今回は、リクトたちが「癒術院の圧力」に対して、ただ反抗するのではなく、「命を救ったという事実」で反証を試みる章となります。


癒術が効かない患者、過去に封印された非魔力医療の記録、村人たちの証言──

これまでの“成果”を束ねて、「正しさ」ではなく「現実」を突きつける準備が始まります。


そして、物語は新たな局面へ。

命を救うという“当たり前”の行為が、最大の反逆とされる世界で、リクトが下す決断とは。


ぜひ、ご注目ください。

 診療所の朝は、いつも通りだった。

 セリアは薬草棚の整理をしていて、俺は前夜に書き上げた診療記録を読み返していた。外では、誰かが鶏を追いかける音がする。

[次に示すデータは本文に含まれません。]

Lemma canonMap_keyed nodes : NoDup ((fun n => TrimSpace (nd_ID n)) <$> nodes) -> keyed (canonMap nodes).
Proof. intros Hnd id n (m & _ & -> & ->)%canonMap_lookup; done. Qed.

Lemma elem_of_sortedNodes m n : keyed m -> n ∈ sortedNodes m <-> m !! nd_ID n = Some n.
Proof.
  intros Hk. unfold sortedNodes. rewrite list_elem_of_omap. split.
  - intros (id & _ & Hid). by rewrite (Hk _ _ Hid).
  - intros Hn. exists (nd_ID n). split; [|done]. rewrite elem_of_sort_strings, list_elem_of_fmap.
    exists (nd_ID n, n). split; [done|]. by apply elem_of_map_to_list.
Qed.

Lemma sortedNodes_ids m : keyed m -> nodeIDs (sortedNodes m) = sort_strings (map_to_list m).*1.
Proof.
  intros Hk. unfold nodeIDs, sortedNodes.
  assert (Hl : Forall (fun id => is_Some (m !! id)) (sort_strings (map_to_list m).*1)).
  { apply Forall_forall. intros id. rewrite elem_of_sort_strings, list_elem_of_fmap.
    intros ([k n] & -> & Hkn%elem_of_map_to_list). by eexists. }
  induction Hl as [|id l [n Hn] _ IH]; [done|]. cbn. rewrite Hn, fmap_cons. f_equal; [by apply Hk | done].
Qed.

Lemma sortedNodes_NoDup m : keyed m -> NoDup (nodeIDs (sortedNodes m)).
Proof. intros Hk. rewrite sortedNodes_ids, NoDup_sort_strings by done. apply NoDup_fst_map_to_list. Qed.

Lemma elem_of_canonNodes nodes n :
  NoDup ((fun n => TrimSpace (nd_ID n)) <$> nodes) ->
  n ∈ sortedNodes (canonMap nodes) <-> n ∈ canonNode <$> nodes.
Proof.
  intros Hnd. rewrite elem_of_sortedNodes, canonMap_lookup, list_elem_of_fmap by (by try apply canonMap_keyed).
  split; [intros (m & Hm & -> & _); eauto | intros (m & -> & Hm); exists m; eauto].
Qed.

Lemma canonNodes_perm nodes :
  NoDup ((fun n => TrimSpace (nd_ID n)) <$> nodes) -> sortedNodes (canonMap nodes) ≡ₚ canonNode <$> nodes.
Proof.
  intros Hnd. apply NoDup_Permutation.
  - eapply NoDup_fmap_1, sortedNodes_NoDup, canonMap_keyed, Hnd.
  - apply (NoDup_fmap_1 nd_ID). rewrite <-list_fmap_compose. exact Hnd.
  - intros n. by apply elem_of_canonNodes.
Qed.

(** ** Edges *)

Definition edges_known (nodes : list Node) : Prop :=
  forall n d, n ∈ nodes -> d ∈ nd_DependsOn n -> d <> nd_ID n /\ d ∈ nodeIDs nodes.

Lemma checkEdges_foldl m nodes acc :
  foldl (fun acc n => foldl (fun acc d => _ ←ₑ acc; checkEdge m (nd_ID n) d) acc (nd_DependsOn n)) acc nodes = Ok tt
  <-> acc = Ok tt /\ forall n d, n ∈ nodes -> d ∈ nd_DependsOn n -> checkEdge m (nd_ID n) d = Ok tt.
Proof.
  assert (Hin : forall id ds acc, foldl (fun acc d => _ ←ₑ acc; checkEdge m id d) acc ds = Ok tt
    <-> acc = Ok tt /\ forall d, d ∈ ds -> checkEdge m id d = Ok tt).
  { intros id ds. induction ds as [|d ds IH]; intros acc'; cbn; [set_solver|]. rewrite IH.
    destruct acc' as [[]|e]; cbn; [|naive_solver]. split.
    - intros [H1 H2]. split; [done|]. intros d' [->|Hd]%elem_of_cons; auto.
    - intros [_ H]. split; [apply H; by left|]. intros d' Hd. apply H. by right. }
  revert acc. induction nodes as [|n nodes IH]; intros acc; cbn; [set_solver|]. rewrite IH, Hin. split.
  - intros [[-> H1] H2]. split; [done|]. intros n' d [->|Hn]%elem_of_cons; eauto.
  - intros [-> H]. split; [split; [done|]; intros d Hd; apply H; [by left | done]|].
    intros n' d Hn. apply H. by right.
Qed.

 ──平穏。戦いのような日々が続いていたせいで、逆に少しだけ落ち着かない。

 「先生、これ、昨日の患者さんの薬袋、名前がずれてたかも……」

 「確認する。ありがとな」

 彼女は得意げに胸を張る。あの“呪われた少女”が、今では立派な“助手”だ。

 そんな日常の中──

 それは、不意に届いた。

 「……これは……王都の封蝋?」

 村の使者が運んできた手紙には、王立医療会議の紋章がくっきりと刻まれていた。

 そして開封した瞬間、俺は静かに息を呑んだ。

 ──“王都王立医療会議は、リクト=クレメンシア殿に対し、

  医療技術評価および学術講義への出席を正式に要請します”──

 セリアが隣で覗き込みながら、ぽつりと呟いた。

 「……それって……“招待”……なの?」

 「ああ。名目上は、な」

 王立医療会議──王都の医療政策と癒術体系を統括する、いわば制度そのものだ。

 そこが俺の医療に「関心を持った」というだけで、普通なら歓迎すべき話だろう。

 ──だが、これは“和解”ではない。

 むしろ、試される。いや、“潰す機会を探られる”。

 「どうするの……? 行くの?」

 セリアの声が、不安を帯びていた。

 俺は少しだけ逡巡してから、頷いた。

 「行く。逃げたままじゃ、未来は変えられない」

 そう。

 俺がこの異世界で医者として立つと決めたのは、“誰かを救いたい”からだ。

 制度が壁になるなら、その壁に穴を開けてやる。

 

 数日後、村ではちょっとした騒ぎになっていた。

 「リクト先生が王都に呼ばれた!?」

 「まさか、また追放とかじゃないよな……?」

 それに対して、ゴルド村長代理はいつも通り落ち着いていた。

 「これは“招かれた”のだ。以前とは違う。だが、警戒すべきではある」

 村人たちは複雑な表情をしていた。

 俺がいなくなることで不安になる者。

 王都で再び傷つくのではと案じる者。

 そして──

 「……本音を言うとね、リクト先生にはこのままずっと村にいてほしいよ」

 そう言ったのは、ルークの母親だった。

 「でも、もし先生の医療がもっと広まれば、きっと……“先生じゃなくても助かる人”が増えるかもしれない。そう思うと……」

 彼女は寂しそうに、でも笑っていた。

 

 出発前夜。診療所の外で、セリアがぽつんと立っていた。

 「……私も、行っていいかな」

 「もちろん。一緒に来い。お前がいたから、ここまで来られた」

 彼女は、ほんの一瞬だけ、目を潤ませたようだった。

 「じゃあ……助手として、ちゃんと役に立たないとね!」

 

 王都行きの荷馬車が朝焼けを背に走り出す。

 その荷台で、俺は再びあの書状を読み返す。

 ──制度が変わるかどうかはわからない。

 だが、変わるきっかけには、なれるかもしれない。

 あの街には、俺の過去も、後悔も、そして因縁も眠っている。

 けれど──

 「未来は、これから作る」

 そう呟く俺の隣で、セリアがこくりと頷いた。

 行こう。

 再び、あの場所へ。

 “理念”を掲げ、命を背負うために。



 馬車が王都の城壁をくぐった瞬間、俺は思わず息を呑んだ。

 三年ぶりに戻ってきたこの街は、相変わらず喧噪と華やかさの入り混じった空気を漂わせている。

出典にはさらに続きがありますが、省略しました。